The second-generation engine design also required the modification to the SS2 airframe to fit additional tanks in the wings of SpaceShipTwo—one holding methane and the other containing helium—in order to ensure a proper burn of the new engine.

====Ground test regime====

Even though Virgin Galactic has run a number of ground tests on the new engine by May 2014, it was stated then that four additional ground tests of the polyamide-fueled engine were anticipated before the SpaceShipTwo flight tests could resume with the new-fuel rocket motor.

====PF04 flight test malfunction====
On 31 October 2014, the new polyamide engine fuel formulation was used in flight for the first time in the powered test flight no. 4 (PF04) of SpaceShipTwo. At 10:12 am PDT, VSS Enterprise suffered a malfunction, and subsequently broke up in mid-flight.
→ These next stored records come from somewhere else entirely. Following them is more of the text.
(* ===== verification/KeyPoolClaims.v ===== *)
(** * Provider key pools: the recovery claim and the attempt counters

    Pools of the same endpoint share a wait through a pointer.  A state holds
    every pool and every shared wait; the steps are the operations of any
    pool, in any order. *)

From S2P Require Import Prelude GoStrings GoFloat Diagnostics Errors Availability KeyPool KeyPoolFacts KeyPoolTraces.

(** ** The recovery claim *)

Record pools := {
  pool_of : gmap nat providerKeyPool;
  server_of : gmap nat providerRetryState;
  live : gmap nat (nat * rateRecoveryLease);  (** leases not finished, with their pool *)
  next_rate_lease : nat;
}.

(** An operation that neither takes nor returns a claim. *)
Definition plain (op : pool_op) : Prop :=
  match op with OBegin _ _ | OFinish _ => False | _ => True end.

Inductive pools_step : pools -> pools -> Prop :=
  | step_plain w k j p s q t op :
      pool_of w !! k = Some p -> providerRetry p = j -> server_of w !! j = Some s ->
      plain op -> apply_op op (p, s) = (q, t) ->
      pools_step w {| pool_of := <[k := q]> (pool_of w); server_of := <[j := t]> (server_of w);
                      live := live w; next_rate_lease := next_rate_lease w |}
  (** the telemetry of an attempt, which other pools do not see *)
  | step_attempt_begins w k p q x i first from reason now :
      pool_of w !! k = Some p -> beginAttempt p i first from reason now = (q, x) ->
      pools_step w {| pool_of := <[k := q]> (pool_of w); server_of := server_of w; live := live w;
                      next_rate_lease := next_rate_lease w |}
  | step_attempt_ends w k p i c result now :
      pool_of w !! k = Some p ->
      pools_step w {| pool_of := <[k := finishAttempt p i c result now]> (pool_of w); server_of := server_of w; live := live w;
                      next_rate_lease := next_rate_lease w |}
  | step_begin_recovery w k j p s q t lease err now :
      pool_of w !! k = Some p -> providerRetry p = j -> server_of w !! j = Some s ->
      beginRateRecovery p s (next_rate_lease w) now = (q, t, lease, err) ->
      pools_step w {| pool_of := <[k := q]> (pool_of w); server_of := <[j := t]> (server_of w);
                      live := match lease with Some l => <[lease_id l := (k, l)]> (live w) | None => live w end;
                      next_rate_lease := S (next_rate_lease w) |}
  | step_finish_recovery w k j p s q t l :
      live w !! lease_id l = Some (k, l) -> pool_of w !! k = Some p -> providerRetry p = j ->
      server_of w !! j = Some s -> finishRateRecovery p s (Some l) = (q, t) ->
      pools_step w {| pool_of := <[k := q]> (pool_of w); server_of := <[j := t]> (server_of w);
                      live := delete (lease_id l) (live w); next_rate_lease := next_rate_lease w |}
  (** a new endpoint, or a new credential generation of an existing one *)
  | step_new_server w j :
      server_of w !! j = None ->
      pools_step w {| pool_of := pool_of w; server_of := <[j := new_providerRetryState]> (server_of w);
                      live := live w; next_rate_lease := next_rate_lease w |}
  | step_new_pool w k j ks backend lbls p :
      pool_of w !! k = None -> is_Some (server_of w !! j) -> newProviderKeyPool ks backend lbls j = Some p ->
      pools_step w {| pool_of := <[k := p]> (pool_of w); server_of := server_of w;
                      live := live w; next_rate_lease := next_rate_lease w |}.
The inflight mishap resulted in the death of one test pilot and a "serious shoulder injury" to the other test pilot, and a total loss of the vehicle.

The accident investigation revealed that the "ship’s fuel tanks and its engine were recovered intact, indicating there was no explosion ... no signs of burn-through, no signs of being breached". While the US government National Transportation Safety Board (NTSB), which is leading the investigation, has released only "statements of fact", space journalist Irene Klotz has stated more explicitly that "[i]t wasn’t SpaceShipTwo’s hybrid rocket motor – which was flying ... with a new type of fuel – that caused the fatal crash."
The NTSB final report attributed that the cause was 1) pilot error and 2) inadequate cockpit and procedure design that tended to make a certain high-stress situation more consequential for the pilot than it perhaps should have been.

==Production==
The HTPB hybrid rocket motor and its oxidizer valve system were produced in SNC's manufacturing facility in Poway, California in conjunction with Scaled Composites. In 2013, the Poway facility was reported to be "currently producing motors for both SpaceShipTwo and SNC’s own Dream Chaser orbital crew vehicle".
SNC closed the Poway facility in late 2014.

The polyamide hybrid rocket motor is a modified version of the polybutadiene version, with different oxidizer valve arrangement. Most of the engine remains the same, but for changing the fuel cartridge from rubber to plastic fuel.